Он улыбнулся как можно естественнее и, перешагнув порог, немедленно отправился домой. Десять минут на объяснение с Елизаветой он обязан найти, а потом на суд.

Дверь была заперта. Он постучал, глянул на часы, снова постучал и только потом потянулся за ключом. Вошёл в дом и позвал Елизавету. Из-за угла высунулась усатая морда кота Бенедикта.

– Чего тебе? Заявился! Не стыдно?! – крикнул тот.

Едва Бальтазар открыл рот, как Бенедикт встал на задние лапы, передними закрыл уши и заверещал противным голоском:

– Ничего не желаю знать! Ла-ла-ла… – Развернулся и удалился, неуклюже вышагивая.

Бальтазар обежал весь дом, преследуемый крадущимся по пятам Бенедиктом. Елизаветы не было.

– Где она?! Срочно скажи! – выпалил Бальтазар, подскочив к коту, выглядывавшему из-за ближнего угла, но в ответ получил очередные «ла-ла-ла».

Бальтазар достал одноразовую копию отчёта и ахнул: отпечатанное заглавие выцвело и различалось с трудом. Заволновавшись, он пролистал страницы – везде то же самое! Выходит, и для него копия скоро превратится в бесполезный ворох бумаг. А он надеялся зачитать Елизавете с листа! Потом весь целиком, а сейчас хотя бы некоторые места. Ведь такое с ходу не выдумать и складно не изложить, это вам не пересказ своими словами. Помахав отчётом перед носом Бенедикта, он заявил, что это всё изменит. Елизавета должна как можно скорее это увидеть!

Бросив выть, Бенедикт глянул на раскрытый перед ним веер белоснежных страниц, затем на Бальтазара и покрутил лапой у виска.

– Считаю до пяти. – Бенедикт выдвинул острые когти. – Один… пять! – крикнул подлый кот и кинулся в драку.

Бывший свой дом Бальтазар тоже покидал в спешке. Электронное отродье, хорошо так поцарапал…

Бальтазар набрал Елизавету, но та была недоступна. Её местонахождение тоже не определялось. Ясно – закрыла ему доступ.
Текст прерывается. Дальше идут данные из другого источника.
(** One branch; the flag says that the protocol exits. *)
Definition np_branch `{HashOrder} (sv : ServiceAnswers) (np : NotificationProtocol) (b : NpBranch) :
    outcome (NotificationProtocol * list NpEffect * bool) :=
  match b with
  | BrShutdown None => Done (np, [], false)
  | BrShutdown (Some peer) => Done (np_on_shutdown np peer, [], false)
  | BrTimer peer =>
      Done (np_on_timer (np_set_timers np (remove_one peer (np_timers np))) peer, false)
  | BrService None => Done (np, [], true)
  | BrService (Some event) => run r <- np_on_service_event sv np event ;; Done (r, false)
  | BrValidation peer r =>
      let np := np_validations np (remove_one peer (np_pending_validations np)) in
      Done ((np_on_validation_result sv np peer r).1, false)
  | BrCommand None => Done (np, [NpUnregister], true)
  | BrCommand (Some (NcOpenSubstream peers)) => Done (np_open_all sv np (set_order peers), false)
  | BrCommand (Some (NcCloseSubstream peers)) => Done (np_close_all np (set_order peers), false)
  | BrCommand (Some (NcForceClose peer)) => Done (np, [NpForceClose peer], false)
  end.

(** The poll of the handshake service, if it has substreams. *)
Definition np_poll `{HashOrder} (answers : PeerId * HsDirection → HsAnswers)
    (np : NotificationProtocol) : outcome (NotificationProtocol * option HandshakeEvent) :=
  if hs_is_empty (np_negotiation np) then Done (np, None)
  else
    run (s, r) <- hs_poll_next answers (np_negotiation np) ;;
    Done (np_negotiate np s, match r with Ready event => Some event | Pending => None end).

(** [NotificationProtocol::next_event]: the handshake service is polled first; when it has
    nothing to report, one of the other branches runs. [None]: no branch is ready. *)
Definition np_next_event `{HashOrder} (sv : ServiceAnswers) (answers : PeerId * HsDirection → HsAnswers)
    (b : option NpBranch) (np : NotificationProtocol) :
    outcome (NotificationProtocol * list NpEffect * bool) :=
  run (np, event) <- np_poll answers np ;;
  match event, b with
  | Some event, _ => run r <- np_on_handshake_event np event ;; Done (r, false)
  | None, Some b => np_branch sv np b
  | None, None => Done (np, [], false)
  end.
End notification.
Он отправился к дочери.

К изумлению Бальтазара, дом Мари исчез. Переехали! Как, куда?! Он потоптался у ныне призрачного порога и двери, бессмысленно глядя на остаточные, ещё не затёртые следы прежнего обиталища посреди пустого лунного нигде.

– Мари! – в отчаянии позвал он. – Лёва! Где вы все?
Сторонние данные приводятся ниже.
Lemma np_on_dial_failure_inv np c p np' eff c' : np_inv np c →
  np_on_dial_failure np p = (np', eff) → calls sv c eff c' → np_inv np' c'.
Proof.
  intros Hinv Heq Hc. pose proof Hinv as [Hwf Hall]. destruct (Hall p) as (Hst & Hop & _).
  unfold np_on_dial_failure in Heq. destruct (np_peers np !! p) as [[]|] eqn:Ep; simplify_eq; inv_calls; try done.
  apply (np_inv_update p np _ c' c' Hinv Hwf); [np_frame|]. unfold peer_ok. cbn. rewrite lookup_delete_eq.
  by split_and!.
Qed.

Lemma np_on_timer_inv np c p np' eff c' : np_inv np c →
  np_on_timer np p = (np', eff) → calls sv c eff c' → np_inv np' c'.
Proof.
  intros Hinv Heq Hc. pose proof Hinv as [_ Hall]. destruct (Hall p) as (Hst & _ & _).
  unfold np_on_timer in Heq.
  destruct (np_peers np !! p) as [[| | | | |pr f [] [] d|]|] eqn:Ep; simplify_eq; inv_calls; try done.
  apply np_inv_set; [done..|by rewrite Ep].
Qed.
End handlers.

(** ** Runs *)

(** The branches that may run in a state: what the service delivers follows its contract, timers
    and validations are those that are pending, connection tasks report their end on time. *)
Inductive admissible (np : NotificationProtocol) (c : Contract) : NpBranch → Contract → Prop :=
| A_shutdown p : shutdown_on_time np p → admissible np c (BrShutdown (Some p)) c
| A_no_shutdown : admissible np c (BrShutdown None) c
| A_timer p : p ∈ np_timers np → admissible np c (BrTimer p) c
| A_service e c' : delivers c e c' → admissible np c (BrService (Some e)) c'
| A_service_exit : admissible np c (BrService None) c
| A_validation p r : p ∈ np_pending_validations np → admissible np c (BrValidation p r) c
| A_command cmd : admissible np c (BrCommand cmd) c.

(** A turn of the event loop, with the branch that ran and its effects. *)
Inductive np_turn `{HashOrder} (debug : bool) : NotificationProtocol * Contract →
    option NpBranch → list NpEffect → NotificationProtocol * Contract → Prop :=
| St_handshake np c sv answers np1 e np' eff c' :
    np_poll answers np = Done (np1, Some e) → np_on_handshake_event debug np1 e = Done (np', eff) →
    calls sv c eff c' → np_turn debug (np, c) None eff (np', c')
| St_branch np c sv answers np1 b c1 np' eff exit c' :
    np_poll answers np = Done (np1, None) → admissible np1 c b c1 →
    np_branch debug sv np1 b = Done (np', eff, exit) → calls sv c1 eff c' →
    np_turn debug (np, c) (Some b) eff (np', c')
| St_idle np c answers np1 :
    np_poll answers np = Done (np1, None) → np_turn debug (np, c) None [] (np1, c).

Definition np_step `{HashOrder} (debug : bool) (s s' : NotificationProtocol * Contract) : Prop :=
  ∃ b eff, np_turn debug s b eff s'.

Section runs.
Context `{HashOrder} (debug : bool).

Lemma np_poll_inv answers np : ∃ np1 e, np_poll answers np = Done (np1, e) ∧
  ∃ s, np1 = np_negotiate np s ∧
       event_of (np_negotiation np) s (match e with Some e => Ready e | None => Pending end).
Proof.
  unfold np_poll. destruct (hs_is_empty _).
  - eexists _, _. split; [done|]. exists (np_negotiation np). by destruct np.
  - destruct (hs_poll_next_event answers (np_negotiation np)) as (s & r & -> & _ & Hev).
    eexists _, _. split; [done|]. exists s. split; [done|]. by destruct r.
Qed.

Lemma np_inv_polled np c s : np_inv np c → handles s = handles (np_negotiation np) →
  np_inv (np_negotiate np s) c.
Proof. intros [Hwf Hall] Hs. split; [done|]. intros p. unfold peer_ok. cbn. rewrite Hs. apply Hall. Qed.

Lemma np_open_all_inv sv l : ∀ np c np' eff c', np_inv np c →
  np_open_all sv np l = (np', eff) → calls sv c eff c' → np_inv np' c'.
Proof.
  induction l as [|p l IH]; intros np c np' eff c' Hinv Heq Hc; cbn [np_open_all] in Heq.
  { simplify_eq. by inv_calls. }
  destruct (np_on_open_substream sv np p) as [[np1 eff1] r] eqn:E.
  destruct (np_open_all sv np1 l) as [np2 eff2] eqn:E2. simplify_eq.
  apply calls_app in Hc as (c1 & Hc1 & Hc2).
  eapply IH; [|done..]. by eapply np_on_open_substream_inv.
Qed.

Lemma np_close_all_inv sv l : ∀ np c np' eff c', np_inv np c →
  np_close_all np l = (np', eff) → calls sv c eff c' → np_inv np' c'.
Proof.
  induction l as [|p l IH]; intros np c np' eff c' Hinv Heq Hc; cbn [np_close_all] in Heq.
  { simplify_eq. by inv_calls. }
  destruct (np_on_close_substream np p) as [np1 eff1] eqn:E.
  destruct (np_close_all np1 l) as [np2 eff2] eqn:E2. simplify_eq.
  apply calls_app in Hc as (c1 & Hc1 & Hc2).
  destruct (np_on_close_substream_inv sv np c p np1 eff1 Hinv E) as [Hinv1 Hsame].
  rewrite (Hsame _ Hc1) in Hc2. by eapply IH.
Qed.

Lemma np_on_service_event_inv sv np c e c1 : np_inv np c → delivers c e c1 →
  ∃ np' eff, np_on_service_event debug sv np e = Done (np', eff) ∧
  ∀ c', calls sv c1 eff c' → np_inv np' c'.
Proof.
  intros Hinv Hd. destruct Hd; cbn [np_on_service_event].
  - destruct (np_on_connection_established_inv sv debug np c p) as (np' & eff & r & -> & ?); eauto.
  - destruct (np_on_connection_closed_inv sv debug np c p) as (np' & eff & r & -> & ?); eauto.
  - destruct (np_on_dial_failure np p) as [np' eff] eqn:E. eexists _, _. split; [done|].
    intros c' Hc. by eapply np_on_dial_failure_inv.
  - destruct (np_on_inbound_substream_inv sv debug np c proto fb p s) as (np' & eff & r & -> & ?); eauto.
  - destruct (np_on_outbound_substream_inv sv debug np c proto fb p id s) as (np' & eff & r & -> & ?); eauto.
  - destruct (np_on_substream_open_failure_inv sv debug np c id p) as (np' & eff & -> & ?); eauto.
Qed.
Полупрозрачный намёк на дом окончательно растаял, и перед его глазами появилась табличка перехода: «Папенька! Мы с Лёвой решили посетить Венеру. То есть я решила – Лёва хотел на Марс. Скоро вылет, мы торопимся. У тебя выключен телефон! Как прибудем, наберу!»

Вот тебе и Лёва, подвёл-то как!

Переход вёл в космопорт. Бальтазар глянул на часы – десять минут двенадцатого, пять минут до отбытия экспресса к Вернеру. В общем-то, он мог успеть на посадку, и в запасе минуты три на поиски Елизаветы – та, верно, провожала дочь, есть вероятность встретиться. Хотя если всё-таки сесть на экспресс, то можно и не искать, сегодня же всё и решится.

Он прыгнул в космопорт и, как назло, из перехода выскочил прямо к месту посадки на злополучный экспресс. Не иначе как билет в кармане навёл в качестве помощи опаздывающему пассажиру.

– Одну минутку! – крикнул Бальтазар расплывшемуся в улыбке администратору и проверил вылет на Венеру. Мари и Лёва отбыли полчаса назад, следующий рейс через пару суток.

«Десять минут как суд начался… А вдруг Адольфа безо всяких слушаний сразу того?.. Вдруг его уже и нет среди нас? – шепнул предательский голосок. – Езжай к Вернеру, забери бумаги… Пока ещё не поздно».

Бальтазар подошёл к посадочной стойке и выложил билет.

– Если опоздаю, забирайте билет и летите без меня, – твёрдо сказал он администратору.

Лицо программного помощника озадачилось.

– Чем забирать? – укоризненно спросил тот и потряс плоскими нарисованными руками ростовой фигуры. – Куда вы? – уныло возмутился он.

Но Бальтазар уже повернулся к нему спиной, отправившись к месту бывшей посадки на венерианский корабль искать Елизавету.

Недолго потолкавшись в суете и многолюдье зала ожидания, он понял, что не найдёт её, даже если она где-то здесь. И так было ясно, что это бесполезные хлопоты. До отправления экспресса осталась минута…

Раздался входящий звонок. Не глядя, всё озираясь по сторонам, Бальтазар ответил. Это был администратор, который напомнил ему о посадке. Бальтазар ответил: «Э-э-э», – повесил трубку и выключил телефон. Пора бежать отсюда, а то, не дай бог, действительно сядет на экспресс.

Подбежав к ближайшему переходу, он перескочил обратно к своему дому. На пороге у приоткрытой двери сидел Бенедикт. Будто ждал его.

– Никого нет дома! Меня тоже нет! – решительно заявил кот и язвительно добавил: – Сам не раз говорил.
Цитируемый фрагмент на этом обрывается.